Margaret Murphy

Personal information
- Nationality: Australia

Sport
- Sport: Para-athletics, Goalball

Medal record
Women's para-athletics
Representing Australia
Paralympic Games
| Silver medal – second place | 1984 New York/Stoke Mandeville | High Jump B2 |
| Bronze medal – third place | 1984 New York/Stoke Mandeville | Long Jump B2 |

= Margaret Murphy (Paralympian) =

Australian Paralympic athlete

Margaret Booth (née Murphy) is an Australian vision-impaired Paralympic Games athletics and goalball competitor.

==Personal life ==

Murphy was diagnosed with the genetic eye condition, retinitis pigmentosa, when she was just four-years-old; the same eye condition as her mother. During her high school years her sight began to deteriorate rapidly and she was enrolled into the Royal Institute for Deaf and Blind Children.

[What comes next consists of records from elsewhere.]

(* ===== verification/CronSchedule.v ===== *)
(** [src/cron/cron.c], first part: the schedules. A schedule is empty (run
    now), [@every n], [@in n], [@at t], five cron fields, or a daily time; the
    code answers with the next time and whether the job recurs.

    [utc_offset] is the zone of [localtime_r] and [mktime] (Calendar.v). *)
From S2P Require Import Prelude CStr Calendar.

Inductive CronScheduleType := CRON_SCHEDULE_INVALID | CRON_SCHEDULE_ONE_TIME | CRON_SCHEDULE_RECURRING.

#[export] Instance CronScheduleType_eq_dec : EqDecision CronScheduleType.
Proof. solve_decision. Defined.

(** ** [sscanf] conversions *)

Definition not_space (c : ascii) : bool := negb (isspace c).

(** [%<width>s]: the word and the rest. *)
Definition scan_word (width : nat) (s : cstr) : option (cstr * cstr) :=
  let t := drop_while isspace s in
  match take width (take_while not_space t) with
  | [] => None
  | w => Some (w, drop (length w) t)
  end.

(** The words converted by [n] consecutive [%<width>s]. *)
Fixpoint scan_words (n width : nat) (s : cstr) : list cstr :=
  match n with
  | 0 => []
  | S k => match scan_word width s with Some (w, r) => w :: scan_words k width r | None => [] end
  end.

(** [%d]. *)
Definition scan_int (s : cstr) : option (Z * cstr) :=
  let '(v, r) := strtol s in
  if Nat.ltb (length r) (length s) then Some (wrap_s 32 v, r) else None.

Definition is_star (s : cstr) : bool := str_eq s $"*".

(** [parse_daily_schedule]: hour and minute. *)
Definition parse_daily_schedule (schedule : cstr) : option (Z * Z) :=
  match scan_int schedule with
  | None => None
  | Some (parsed_minute, s1) =>
      match scan_int s1 with
      | None => None
      | Some (parsed_hour, s2) =>
          match scan_words 4 7 s2 with
          | [dom; mon; dow] =>
              if (parsed_hour <? 0)%Z || (23 <? parsed_hour)%Z || (parsed_minute <? 0)%Z || (59 <? parsed_minute)%Z
              then None
              else if negb (is_star dom) || negb (is_star mon) || negb (is_star dow) then None
              else Some (parsed_hour, parsed_minute)
          | _ => None
          end
      end
  end.

(** ** One field *)

Definition is_comma (c : ascii) : bool := bool_decide (c = ","%char).
(** A due job without an id (the store file may hold one) is never
    found again after its callback: the round starts over from the head of
    the table and calls it back for ever. *)
Theorem cron_idless_job_livelock now pre n post fuel : NoDup (jn_addr <$> (pre ++ n :: post)) ->
  Forall (fun m => due now (jn_job m) = false) pre -> due now (jn_job n) = true -> node_id n = None ->
  cron_scan utc_offset (fun _ js => js) fuel now (pre ++ n :: post) (head_addr (pre ++ n :: post)) None false [] = ScanNoFuel.
Proof.
  intros Hnd Hpre Hdue Hid.
  assert (head_addr (pre ++ n :: post) = head_addr (pre ++ [n])) as -> by (by destruct pre).
  by apply (cron_scan_idless now pre n post Hnd Hpre Hdue Hid fuel [] pre).
Qed.

(** A job that is added while the callback of a one-time job at the head
    of the table runs is lost: the node removed is taken to be the head, so
    the newer node in front of it leaves the table with it. *)
Theorem cron_scan_loses_added_job now n new : is_Some (node_id n) -> node_id new <> node_id n -> jn_addr new <> jn_addr n ->
  due now (jn_job n) = true ->
  fst (cron_schedule_next_run utc_offset (cj_schedule (jn_job n)) now) = CRON_SCHEDULE_ONE_TIME ->
  cron_scan utc_offset (fun _ js => new :: js) 2 now [n] (head_addr [n]) None false [] =
    ScanDone [] true [copy_job (jn_job n)].
Proof.
  intros [id Hid] Hne Hna Hdue Hsch.
  destruct (cron_schedule_next_run utc_offset (cj_schedule (jn_job n)) now) as [ty next] eqn:E. cbn in Hsch. subst ty.
  cbn [cron_scan head_addr head fmap option_fmap option_map]. rewrite from_addr_here, Hdue.
  assert ((id ← cj_id (jn_job n); List.find (has_id id) [new; n]) = Some n) as ->.
  { unfold node_id in *. rewrite Hid. cbn [mbind option_bind List.find].
    assert (has_id id new = false) as ->.
    { unfold has_id. destruct (cj_id (jn_job new)) as [i|]; [|done]. unfold str_eq. apply bool_decide_false. congruence. }
    assert (has_id id n = true) as -> by (unfold has_id; rewrite Hid; by apply bool_decide_true). done. }
  assert (tail (from_addr (jn_addr n) [new; n]) = []) as Ht.
  { cbn [from_addr]. unfold is_addr. by rewrite (proj2 (Nat.eqb_neq _ _) Hna), Nat.eqb_refl. }
  rewrite E, Ht. by destruct next.
Qed.
End Scan.

(** ** Waiting *)

Lemma earliest_spec jobs : forall next, let e := fold_left (fun next n => if (0 <? cj_next_run (jn_job n))%Z &&
     (cj_next_run (jn_job n) <? next)%Z then cj_next_run (jn_job n) else next) jobs next in
  (e <= next)%Z /\ Forall (fun n => (0 < cj_next_run (jn_job n))%Z -> (e <= cj_next_run (jn_job n))%Z) jobs.
Proof.
  induction jobs as [|n jobs IH]; intros next; cbn [fold_left]; [split; [done|constructor]|].
  destruct ((0 <? cj_next_run (jn_job n))%Z && (cj_next_run (jn_job n) <? next)%Z) eqn:E.
  - destruct (IH (cj_next_run (jn_job n))) as [H1 H2]. apply andb_prop in E as [E1%Z.ltb_lt E2%Z.ltb_lt].
    split; [lia|]. constructor; [done|done].
  - destruct (IH next) as [H1 H2]. split; [done|]. constructor; [|done]. intros Hpos.
    apply andb_false_iff in E as [E%Z.ltb_ge|E%Z.ltb_ge]; lia.
Qed.

(** Between two rounds the worker waits at most a minute, never past the
    time of a job, and not at all when a job is due (jobs with a positive
    time). *)
Theorem wait_sec_correct now jobs : (0 <= now)%Z ->
  (0 <= wait_sec now jobs <= 60)%Z /\
  Forall (fun n => (0 < cj_next_run (jn_job n))%Z ->
    (now + wait_sec now jobs <= Z.max now (cj_next_run (jn_job n)))%Z /\
    (due now (jn_job n) = true -> wait_sec now jobs = 0%Z)) jobs.
Proof.
  intros Hnow. destruct (earliest_spec jobs LONG_MAX) as [_ H]. fold (earliest jobs) in H. unfold wait_sec, due.
  destruct (earliest jobs <=? now)%Z eqn:E; [apply Z.leb_le in E|apply Z.leb_gt in E].
  - cbn. split; [lia|]. eapply Forall_impl; [exact H|]. intros n _ Hpos. cbn. lia.
  - split; [destruct (60 <? _)%Z eqn:E'; [|apply Z.ltb_ge in E']; lia|]. eapply Forall_impl; [exact H|].
    intros n Hn Hpos. cbn in Hn. specialize (Hn Hpos). split; [|rewrite Z.leb_le; lia].
    destruct (60 <? _)%Z eqn:E'; [apply Z.ltb_lt in E'|]; lia.
Qed.

(** ** The file is read back *)

Definition opt_ok (s : option cstr) : bool := match s with Some s => str_ok s | None => true end.

Definition job_ok (j : CronJob) : bool :=
  opt_ok (cj_id j) && opt_ok (cj_name j) && opt_ok (cj_payload_message j) && opt_ok (cj_channel j) &&
  opt_ok (cj_to j) && opt_ok (cj_schedule j) && (Z.abs (cj_next_run j) <? 10 ^ 15)%Z.

(** A job as the file keeps it: without its counters. *)
Definition restored (j : CronJob) : CronJob :=
  mkJob (cj_id j) (cj_name j) (cj_payload_message j) (cj_channel j) (cj_to j) (cj_deliver j) (cj_next_run j)
    (cj_schedule j) 0 0 0.

Lemma find_opt_member name k v kvs : find_member name (opt_member k v ++ kvs) =
  if strcasecmp_eq name k then match v with Some s => Some (JStr s) | None => find_member name kvs end
  else find_member name kvs.
Proof. destruct v; cbn [opt_member app]; [by rewrite find_member_cons|]. by case_match. Qed.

After learning how to use a white cane through a program tailored by a Guide Dogs orientation and mobility specialist, she received her first guide dog, Matilda, in 1989. After finishing school, she undertook a secretarial course at TAFE before working for the Commonwealth Bank for nine years. During her career she taught people how to use computers. In 2016 Murphy was appointed as a Guide Dogs NSW/ACT public relations speaker.

== Sporting career ==

At the 1984 New York/Stoke Mandeville Paralympics as a classified B2 athlete in the women's 100 m, 400 m, shot put, long jump and high jump. Miurphy won two medals: a silver medal in the women's high jump B2 event and a bronze in the women's long jump B2 event.

As Margaret Booth, she competed at the Seoul 1988 Summer Paralympics in goalball.